7 responses to “Hemispheric dominance and cell-phone usage – what the study really shows

  1. Actually, in the context of handedness, I don’t think this is all that trivial. A hand which is holding something (i.e., a simple supporting motor task) is no longer free to interact with the world (and take notes or whatnot). Now, it might be a function of the way cell phones have to be answered (with a finger swipe or whatever), which requires more manual precision. I bet people fall into 2 categories here – those who hold in dominant hand and swipe/answer with their thumb, and those who hold it in their left hand, swipe/answer with their right hand and then switch the holding hand to speak (or not).

  2. I’m pretty sure Dr. Richard Restak (admittedly a populist of neuroscience) claimed that he [almost?] always found the language center in the opposite side of “handedness” if the patient wrote while holding his hand below the pen. The common “lefty twist” where a lefty holds the pen beneath and behind the hand means that the language center was on the other side. Not sure if he was interested in publishing because he wasn’t about to operate without the proper scan.

  3. The study makes sense to me, but for supporting the dominance theory. Think about it, if you are right brain dominant and left handed, holding the phone to the left hemisphere, or left ear is protecting the right hemisphere from the radiation put out by the cell phone. Not only that but the dominance applies to how you experience things or perceive them. I think you should have more experience before assuming, I’m still learning due to my own, my sons and mothers injuries…but that’s just 3 in many cases. What ever my studies reveal, the goal is recovery and knowing the body and brain adapt to circumstances. There is never one answer and no one is ever wrong having their own experience.
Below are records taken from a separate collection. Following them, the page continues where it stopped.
(** * Job Exposure Dashboard (app.py): data cleaning, filtering, derivations
    and the chat session, as a shallow embedding.

  The script is a Streamlit page driven by pandas.  The embedding keeps the
  script's own structure: a data frame is a list of column names and a list
  of labelled rows, Python strings are [string]s of code points below 256,
  a float64 that is not NaN is a value of an abstract type [num], and NaN
  is the separate cell [CNaN].  Library calls (pandas, re, g4f) are
  modelled after their documented behaviour. *)

From stdpp Require Import base list strings sorting.
From Stdlib Require Import Ascii String Sorted Permutation QArith.

Close Scope Q_scope.
Local Open Scope string_scope.
Local Open Scope list_scope.
Local Open Scope nat_scope.

(** ** Python string operations used by the cleaning step *)

Module PyStr.

(** [str.isspace] on one code point below 256: TAB..CR, FS..US, SPACE,
    NEL and NBSP. *)
Definition isspace (c : ascii) : bool :=
  let n := nat_of_ascii c in
  (((9 <=? n) && (n <=? 13)) || ((28 <=? n) && (n <=? 32))
   || (n =? 133) || (n =? 160))%nat.

Definition quote : ascii := Ascii.ascii_of_nat 34.

Definition is_quote (c : ascii) : bool := Ascii.eqb c quote.

(** [s.lstrip()] *)
Fixpoint lstrip (s : string) : string :=
  match s with
  | EmptyString => EmptyString
  | String c r => if isspace c then lstrip r else s
  end.
Lemma u8_small z : in_u8 z → u8 z = z.
Proof. apply Z.mod_small. Qed.
Lemma u16_small z : in_u16 z → u16 z = z.
Proof. apply Z.mod_small. Qed.
Lemma u32_small z : in_u32 z → u32 z = z.
Proof. apply Z.mod_small. Qed.
Lemma u64_small z : in_u64 z → u64 z = z.
Proof. apply Z.mod_small. Qed.
Lemma i64_small z : in_i64 z → i64 z = z.
Proof. unfold in_i64, i64. intros H. rewrite Z.mod_small; lia. Qed.
Lemma u8_range z : in_u8 (u8 z).
Proof. apply Z.mod_pos_bound. lia. Qed.
Lemma u16_range z : in_u16 (u16 z).
Proof. apply Z.mod_pos_bound. lia. Qed.
Lemma u32_range z : in_u32 (u32 z).
Proof. apply Z.mod_pos_bound. lia. Qed.
Lemma u64_range z : in_u64 (u64 z).
Proof. apply Z.mod_pos_bound. lia. Qed.
Lemma i64_add_l a b : (i64 (i64 a + b) = i64 (a + b))%Z.
Proof.
  unfold i64. replace ((a + 2 ^ 63) mod 2 ^ 64 - 2 ^ 63 + b + 2 ^ 63)%Z with ((a + 2 ^ 63) mod 2 ^ 64 + b)%Z by lia.
  rewrite Zplus_mod_idemp_l. do 2 f_equal. lia.
Qed.
Lemma i64_range z : in_i64 (i64 z).
Proof. unfold in_i64, i64. pose proof (Z.mod_pos_bound (z + 2 ^ 63) (2 ^ 64)). lia. Qed.

(** ** Boolean tests as propositions *)

(** [bsplit] turns every boolean test on [Z] and every boolean connective among
    the hypotheses into its proposition; [bcase] does the case analysis on the
    condition of a conditional. *)
Ltac bnorm1 :=
  match goal with
  | H : context [ (_ && _)%bool = true ] |- _ => rewrite andb_true_iff in H
  | H : context [ (_ && _)%bool = false ] |- _ => rewrite andb_false_iff in H
  | H : context [ (_ || _)%bool = true ] |- _ => rewrite orb_true_iff in H
  | H : context [ (_ || _)%bool = false ] |- _ => rewrite orb_false_iff in H
  | H : context [ negb _ = true ] |- _ => rewrite negb_true_iff in H
  | H : context [ negb _ = false ] |- _ => rewrite negb_false_iff in H
  | H : context [ (_ <? _)%Z = true ] |- _ => rewrite Z.ltb_lt in H
  | H : context [ (_ <? _)%Z = false ] |- _ => rewrite Z.ltb_ge in H
  | H : context [ (_ <=? _)%Z = true ] |- _ => rewrite Z.leb_le in H
  | H : context [ (_ <=? _)%Z = false ] |- _ => rewrite Z.leb_gt in H
  | H : context [ (_ =? _)%Z = true ] |- _ => rewrite Z.eqb_eq in H
  | H : context [ (_ =? _)%Z = false ] |- _ => rewrite Z.eqb_neq in H
  | H : _ ∧ _ |- _ => destruct H
  end.
Ltac bsplit := repeat bnorm1.
Ltac bcase := match goal with |- context [ if ?b then _ else _ ] => destruct b eqn:?; bsplit end.
Ltac bcase_in H := match type of H with context [ if ?b then _ else _ ] => destruct b eqn:?; bsplit end.

(** ** Byte sequences and slices *)

Abbreviation bytes := (list Z).
Definition is_bytes (l : bytes) : Prop := Forall in_u8 l.

Definition zlen {A} (l : list A) : Z := Z.of_nat (length l).

(** [l[lo:hi]], for [0 <= lo <= hi <= len l]. *)
Definition slice {A} (lo hi : Z) (l : list A) : list A :=
  take (Z.to_nat (hi - lo)) (drop (Z.to_nat lo) l).

(** The memory [l] after [bs] was copied to it at offset [off]. *)
Definition overwrite {A} (off : Z) (bs l : list A) : list A :=
  take (Z.to_nat off) l ++ bs ++ drop (Z.to_nat off + length bs) l.
Definition Cache_GetSet (p : P) (c : Cache) (k : bytes) (provider : bytes + cerr)
  : go cerr (P * Cache * list Items * bytes) :=
  match buckets c !! bucketIdx k with
  | None => Panic
  | Some b =>
      '(p', b', evs, v) ← bucket_GetSet p b k (Sum64 k) provider (onEvict c);
      Ok (p', setBucket c (bucketIdx k) b', evs, v)
  end.

Fixpoint resetBuckets (p : P) (bs : list bucket) (evicted : option Items)
  : go cerr (P * list bucket * option Items) :=
  match bs with
  | [] => Ok (p, [], evicted)
  | b :: bs =>
      '(p1, b', ev) ← bucket_Reset p b evicted;
      '(p2, bs', ev') ← resetBuckets p1 bs ev;
      Ok (p2, b' :: bs', ev')
  end.

Definition Cache_Reset (p : P) (c : Cache) : go cerr (P * Cache * list Items) :=
  '(p', bs, evicted) ← resetBuckets p (buckets c) (if onEvict c then Some newItems else None);
  Ok (p', mkCache bs (onEvict c),
      match evicted with
      | Some items => if 0 <? Items_Count items then [items] else []
      | None => []
      end).
End cache.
Judgement without that, especially by others facts…now that feels out of touch with truth.

    • I’m not saying that there’s nothing of interest in phone-holding behaviour – there may well be – but I think this study doesn’t go nearly far enough or make any serious attempt to rule out potential confounds.

  4. It’s not about dominance, but which hemisphere is responsible for each function in our brain…

    When we’re painting our right hemisphere is more activated and develops – it helps with other activities for which it is responsible. And when we perform mathematical operations or spatial our left hemisphere is developing and therefore we have, at a later time, greater ability in this area.

    So if you have a problem with imagination, creativity and other things for which the right hemisphere is responsible – you should practice them – then its efficiency will improve. The same applies to the left hemisphere.

  5. There are clear developmental, anatomic & functional differences in the two hemispheres. The contribute unique computational abilities and outputs. The simplest way to think about is that they use different data-formats to code and organize information (abstract verbal vs. perceptual). Observed hemispheric specialization simply reflects that these different data formats exhibit different degrees of utility for different types of operations. However, and importantly, both hemispheres/data-formats/computational systems are involved in everything … just like our arms and legs are involved in all upright motion, but contribute different bio-mechanical assets, and play qualitatively distinct roles.